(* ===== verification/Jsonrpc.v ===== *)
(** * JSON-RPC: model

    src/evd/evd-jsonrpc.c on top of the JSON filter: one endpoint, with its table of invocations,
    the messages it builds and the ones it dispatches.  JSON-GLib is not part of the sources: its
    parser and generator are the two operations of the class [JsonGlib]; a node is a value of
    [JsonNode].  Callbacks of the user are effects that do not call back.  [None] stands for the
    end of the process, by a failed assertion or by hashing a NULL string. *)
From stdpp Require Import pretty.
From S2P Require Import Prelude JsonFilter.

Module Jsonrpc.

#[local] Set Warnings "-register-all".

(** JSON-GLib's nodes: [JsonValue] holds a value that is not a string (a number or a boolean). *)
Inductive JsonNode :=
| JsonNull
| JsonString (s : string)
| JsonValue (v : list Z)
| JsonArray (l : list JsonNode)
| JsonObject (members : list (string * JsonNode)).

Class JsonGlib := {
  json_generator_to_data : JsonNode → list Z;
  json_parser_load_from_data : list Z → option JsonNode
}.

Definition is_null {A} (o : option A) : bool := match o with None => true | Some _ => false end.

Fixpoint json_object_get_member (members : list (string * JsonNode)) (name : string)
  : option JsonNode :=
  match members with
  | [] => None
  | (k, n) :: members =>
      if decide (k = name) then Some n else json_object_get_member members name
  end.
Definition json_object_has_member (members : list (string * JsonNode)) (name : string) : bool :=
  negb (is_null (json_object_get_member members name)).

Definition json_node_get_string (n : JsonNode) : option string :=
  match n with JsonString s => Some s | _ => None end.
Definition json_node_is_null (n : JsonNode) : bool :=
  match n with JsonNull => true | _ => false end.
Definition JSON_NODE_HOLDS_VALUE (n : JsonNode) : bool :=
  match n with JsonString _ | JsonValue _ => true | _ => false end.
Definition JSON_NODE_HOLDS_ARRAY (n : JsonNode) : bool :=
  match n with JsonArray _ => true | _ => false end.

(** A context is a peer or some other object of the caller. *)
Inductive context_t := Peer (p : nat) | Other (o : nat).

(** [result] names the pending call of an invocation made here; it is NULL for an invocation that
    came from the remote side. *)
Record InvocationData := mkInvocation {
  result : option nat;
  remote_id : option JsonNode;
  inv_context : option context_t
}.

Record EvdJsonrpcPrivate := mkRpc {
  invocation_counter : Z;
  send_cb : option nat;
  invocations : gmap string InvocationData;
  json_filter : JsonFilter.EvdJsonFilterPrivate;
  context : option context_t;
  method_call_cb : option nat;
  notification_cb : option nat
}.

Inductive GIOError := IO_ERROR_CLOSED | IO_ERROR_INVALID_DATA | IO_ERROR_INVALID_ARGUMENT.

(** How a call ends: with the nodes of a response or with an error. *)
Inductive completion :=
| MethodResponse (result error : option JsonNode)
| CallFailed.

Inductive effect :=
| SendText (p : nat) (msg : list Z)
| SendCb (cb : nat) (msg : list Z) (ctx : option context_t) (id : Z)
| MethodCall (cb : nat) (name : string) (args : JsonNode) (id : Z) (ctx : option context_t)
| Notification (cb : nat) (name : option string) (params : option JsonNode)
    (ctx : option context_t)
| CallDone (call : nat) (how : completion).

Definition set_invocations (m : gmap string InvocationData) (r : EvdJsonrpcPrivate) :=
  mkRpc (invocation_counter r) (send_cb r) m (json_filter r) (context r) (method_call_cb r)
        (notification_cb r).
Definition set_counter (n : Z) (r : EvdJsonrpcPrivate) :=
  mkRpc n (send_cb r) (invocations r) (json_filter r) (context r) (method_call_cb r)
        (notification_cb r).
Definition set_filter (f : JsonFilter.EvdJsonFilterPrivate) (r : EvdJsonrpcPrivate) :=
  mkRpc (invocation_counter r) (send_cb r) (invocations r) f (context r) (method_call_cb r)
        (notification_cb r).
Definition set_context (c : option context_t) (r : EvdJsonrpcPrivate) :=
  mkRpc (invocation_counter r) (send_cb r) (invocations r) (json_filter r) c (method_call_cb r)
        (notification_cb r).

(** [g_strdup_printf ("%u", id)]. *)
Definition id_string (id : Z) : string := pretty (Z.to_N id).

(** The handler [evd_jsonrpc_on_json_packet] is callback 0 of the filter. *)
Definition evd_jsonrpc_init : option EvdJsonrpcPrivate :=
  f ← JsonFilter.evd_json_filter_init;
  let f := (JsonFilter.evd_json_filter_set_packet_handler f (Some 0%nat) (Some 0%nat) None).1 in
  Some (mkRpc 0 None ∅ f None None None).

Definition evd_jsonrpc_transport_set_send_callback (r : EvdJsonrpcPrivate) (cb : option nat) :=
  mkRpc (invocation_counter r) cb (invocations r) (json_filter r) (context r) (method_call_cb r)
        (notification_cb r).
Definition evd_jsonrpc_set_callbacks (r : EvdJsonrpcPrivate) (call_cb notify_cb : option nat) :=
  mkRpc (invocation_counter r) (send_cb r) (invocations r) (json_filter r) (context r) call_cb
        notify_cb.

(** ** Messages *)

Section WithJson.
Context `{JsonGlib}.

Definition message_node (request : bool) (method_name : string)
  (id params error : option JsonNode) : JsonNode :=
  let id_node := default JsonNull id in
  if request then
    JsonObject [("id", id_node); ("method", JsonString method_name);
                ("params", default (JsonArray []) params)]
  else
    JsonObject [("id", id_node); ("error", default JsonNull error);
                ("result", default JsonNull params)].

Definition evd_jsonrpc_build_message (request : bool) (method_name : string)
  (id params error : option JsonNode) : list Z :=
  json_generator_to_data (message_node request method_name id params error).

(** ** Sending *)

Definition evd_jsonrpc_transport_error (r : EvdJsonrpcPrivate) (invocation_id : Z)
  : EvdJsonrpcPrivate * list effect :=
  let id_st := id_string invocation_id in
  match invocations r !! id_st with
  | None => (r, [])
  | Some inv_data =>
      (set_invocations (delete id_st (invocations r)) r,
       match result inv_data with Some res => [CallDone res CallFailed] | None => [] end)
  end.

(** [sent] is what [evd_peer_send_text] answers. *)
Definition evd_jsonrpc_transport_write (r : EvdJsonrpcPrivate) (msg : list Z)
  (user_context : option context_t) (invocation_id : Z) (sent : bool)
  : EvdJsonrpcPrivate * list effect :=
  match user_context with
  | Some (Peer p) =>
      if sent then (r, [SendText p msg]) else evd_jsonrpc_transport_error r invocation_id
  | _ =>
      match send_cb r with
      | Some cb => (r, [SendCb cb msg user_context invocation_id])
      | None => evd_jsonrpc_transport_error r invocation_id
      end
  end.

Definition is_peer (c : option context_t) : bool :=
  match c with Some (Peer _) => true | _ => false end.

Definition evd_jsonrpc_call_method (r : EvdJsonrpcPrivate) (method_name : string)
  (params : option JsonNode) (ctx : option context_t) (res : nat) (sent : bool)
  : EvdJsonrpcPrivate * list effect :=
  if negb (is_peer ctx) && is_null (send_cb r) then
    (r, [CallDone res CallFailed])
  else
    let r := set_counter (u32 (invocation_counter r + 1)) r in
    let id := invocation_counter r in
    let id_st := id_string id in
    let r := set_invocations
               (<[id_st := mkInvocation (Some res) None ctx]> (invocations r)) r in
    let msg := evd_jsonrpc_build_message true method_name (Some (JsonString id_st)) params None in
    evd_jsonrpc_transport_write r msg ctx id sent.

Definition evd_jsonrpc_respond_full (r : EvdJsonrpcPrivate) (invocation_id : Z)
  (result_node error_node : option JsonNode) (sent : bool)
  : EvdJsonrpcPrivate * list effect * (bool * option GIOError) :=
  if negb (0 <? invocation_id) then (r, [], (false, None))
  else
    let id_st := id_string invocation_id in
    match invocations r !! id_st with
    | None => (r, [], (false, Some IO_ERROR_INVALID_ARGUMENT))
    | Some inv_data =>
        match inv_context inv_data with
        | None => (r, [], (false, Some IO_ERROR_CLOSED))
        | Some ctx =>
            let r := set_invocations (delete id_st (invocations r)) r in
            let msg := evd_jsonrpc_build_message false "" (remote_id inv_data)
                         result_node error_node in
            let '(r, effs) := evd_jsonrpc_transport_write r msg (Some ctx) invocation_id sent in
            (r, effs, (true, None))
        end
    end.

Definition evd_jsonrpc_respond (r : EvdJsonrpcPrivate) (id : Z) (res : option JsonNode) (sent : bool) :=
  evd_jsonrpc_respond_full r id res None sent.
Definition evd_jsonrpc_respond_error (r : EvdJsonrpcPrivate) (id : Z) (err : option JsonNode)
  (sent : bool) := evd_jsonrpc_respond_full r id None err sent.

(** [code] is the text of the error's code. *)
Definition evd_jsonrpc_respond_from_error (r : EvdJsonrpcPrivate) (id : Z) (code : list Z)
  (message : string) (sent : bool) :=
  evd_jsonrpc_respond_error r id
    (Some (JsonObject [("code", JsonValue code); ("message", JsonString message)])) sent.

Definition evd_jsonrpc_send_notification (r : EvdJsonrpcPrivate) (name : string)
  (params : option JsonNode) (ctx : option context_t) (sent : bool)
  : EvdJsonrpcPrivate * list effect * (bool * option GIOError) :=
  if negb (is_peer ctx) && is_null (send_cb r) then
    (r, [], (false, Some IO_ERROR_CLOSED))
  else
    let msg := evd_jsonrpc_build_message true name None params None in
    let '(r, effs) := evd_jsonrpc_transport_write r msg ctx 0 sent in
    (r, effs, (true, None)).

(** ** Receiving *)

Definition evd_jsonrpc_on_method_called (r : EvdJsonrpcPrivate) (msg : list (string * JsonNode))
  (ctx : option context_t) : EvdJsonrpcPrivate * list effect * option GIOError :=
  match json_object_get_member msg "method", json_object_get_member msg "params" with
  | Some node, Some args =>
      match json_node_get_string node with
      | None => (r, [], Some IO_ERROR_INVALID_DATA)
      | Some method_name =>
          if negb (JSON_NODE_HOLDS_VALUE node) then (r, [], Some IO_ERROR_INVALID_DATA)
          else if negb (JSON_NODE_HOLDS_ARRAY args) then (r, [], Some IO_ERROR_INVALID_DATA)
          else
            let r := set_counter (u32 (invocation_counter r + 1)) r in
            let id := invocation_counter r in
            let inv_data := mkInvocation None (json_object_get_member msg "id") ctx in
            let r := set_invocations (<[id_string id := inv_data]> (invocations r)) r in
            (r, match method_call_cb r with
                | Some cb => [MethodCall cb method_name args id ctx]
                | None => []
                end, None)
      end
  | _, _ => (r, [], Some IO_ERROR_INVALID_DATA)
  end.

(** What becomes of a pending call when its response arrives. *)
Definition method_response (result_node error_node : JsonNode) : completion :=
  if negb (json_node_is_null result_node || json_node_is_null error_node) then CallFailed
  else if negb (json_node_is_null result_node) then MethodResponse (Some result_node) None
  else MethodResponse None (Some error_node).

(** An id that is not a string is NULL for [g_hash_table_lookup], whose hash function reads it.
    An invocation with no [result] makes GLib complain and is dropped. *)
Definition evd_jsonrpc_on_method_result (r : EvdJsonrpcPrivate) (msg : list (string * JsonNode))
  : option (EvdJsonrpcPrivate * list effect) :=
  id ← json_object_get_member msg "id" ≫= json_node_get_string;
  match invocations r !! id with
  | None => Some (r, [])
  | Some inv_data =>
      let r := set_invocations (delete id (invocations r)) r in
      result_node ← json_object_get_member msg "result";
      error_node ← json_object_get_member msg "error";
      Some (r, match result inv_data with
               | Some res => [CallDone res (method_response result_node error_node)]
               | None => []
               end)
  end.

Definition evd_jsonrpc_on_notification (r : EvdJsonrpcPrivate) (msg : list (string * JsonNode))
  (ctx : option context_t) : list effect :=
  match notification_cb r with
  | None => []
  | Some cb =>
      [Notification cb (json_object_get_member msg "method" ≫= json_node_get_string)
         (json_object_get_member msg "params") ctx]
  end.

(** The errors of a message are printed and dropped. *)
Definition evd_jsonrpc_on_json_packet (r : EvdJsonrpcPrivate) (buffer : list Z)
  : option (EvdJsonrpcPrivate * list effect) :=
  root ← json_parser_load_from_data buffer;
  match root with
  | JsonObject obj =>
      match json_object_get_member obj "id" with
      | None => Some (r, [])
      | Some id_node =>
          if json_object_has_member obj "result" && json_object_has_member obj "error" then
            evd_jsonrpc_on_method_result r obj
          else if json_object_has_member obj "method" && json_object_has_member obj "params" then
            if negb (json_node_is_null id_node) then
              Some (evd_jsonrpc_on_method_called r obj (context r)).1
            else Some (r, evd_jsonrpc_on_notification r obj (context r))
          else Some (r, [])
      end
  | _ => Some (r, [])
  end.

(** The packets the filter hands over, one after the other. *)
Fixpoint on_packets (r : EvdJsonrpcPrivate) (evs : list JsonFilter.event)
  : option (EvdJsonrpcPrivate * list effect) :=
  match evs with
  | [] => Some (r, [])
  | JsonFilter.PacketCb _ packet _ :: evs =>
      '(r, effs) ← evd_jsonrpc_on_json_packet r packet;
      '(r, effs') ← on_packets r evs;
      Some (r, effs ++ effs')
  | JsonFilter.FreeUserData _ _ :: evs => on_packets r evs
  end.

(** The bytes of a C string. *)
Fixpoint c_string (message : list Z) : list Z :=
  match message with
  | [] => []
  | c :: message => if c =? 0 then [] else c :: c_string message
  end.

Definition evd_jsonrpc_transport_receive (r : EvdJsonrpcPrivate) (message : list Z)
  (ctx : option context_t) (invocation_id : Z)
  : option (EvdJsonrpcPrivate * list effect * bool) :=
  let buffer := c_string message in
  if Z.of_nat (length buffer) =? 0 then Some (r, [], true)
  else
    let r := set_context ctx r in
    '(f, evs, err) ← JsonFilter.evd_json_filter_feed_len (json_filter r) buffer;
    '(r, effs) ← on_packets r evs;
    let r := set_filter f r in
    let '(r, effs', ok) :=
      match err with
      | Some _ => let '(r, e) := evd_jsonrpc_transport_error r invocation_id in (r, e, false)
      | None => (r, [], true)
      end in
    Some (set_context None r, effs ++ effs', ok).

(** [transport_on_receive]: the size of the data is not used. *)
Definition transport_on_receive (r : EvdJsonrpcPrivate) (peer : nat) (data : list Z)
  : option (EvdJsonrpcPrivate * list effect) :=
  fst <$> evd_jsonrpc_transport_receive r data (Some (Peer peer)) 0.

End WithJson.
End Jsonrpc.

____________________

The entries above hold a line with "JsonString message)])) sent." and a later line with "None => (r, [], Some IO_ERROR_INVALID_DATA)". Write out exactly those lines and all lines between, nothing more.

Output for this task
    (Some (JsonObject [("code", JsonValue code); ("message", JsonString message)])) sent.

Definition evd_jsonrpc_send_notification (r : EvdJsonrpcPrivate) (name : string)
  (params : option JsonNode) (ctx : option context_t) (sent : bool)
  : EvdJsonrpcPrivate * list effect * (bool * option GIOError) :=
  if negb (is_peer ctx) && is_null (send_cb r) then
    (r, [], (false, Some IO_ERROR_CLOSED))
  else
    let msg := evd_jsonrpc_build_message true name None params None in
    let '(r, effs) := evd_jsonrpc_transport_write r msg ctx 0 sent in
    (r, effs, (true, None)).

(** ** Receiving *)

Definition evd_jsonrpc_on_method_called (r : EvdJsonrpcPrivate) (msg : list (string * JsonNode))
  (ctx : option context_t) : EvdJsonrpcPrivate * list effect * option GIOError :=
  match json_object_get_member msg "method", json_object_get_member msg "params" with
  | Some node, Some args =>
      match json_node_get_string node with
      | None => (r, [], Some IO_ERROR_INVALID_DATA)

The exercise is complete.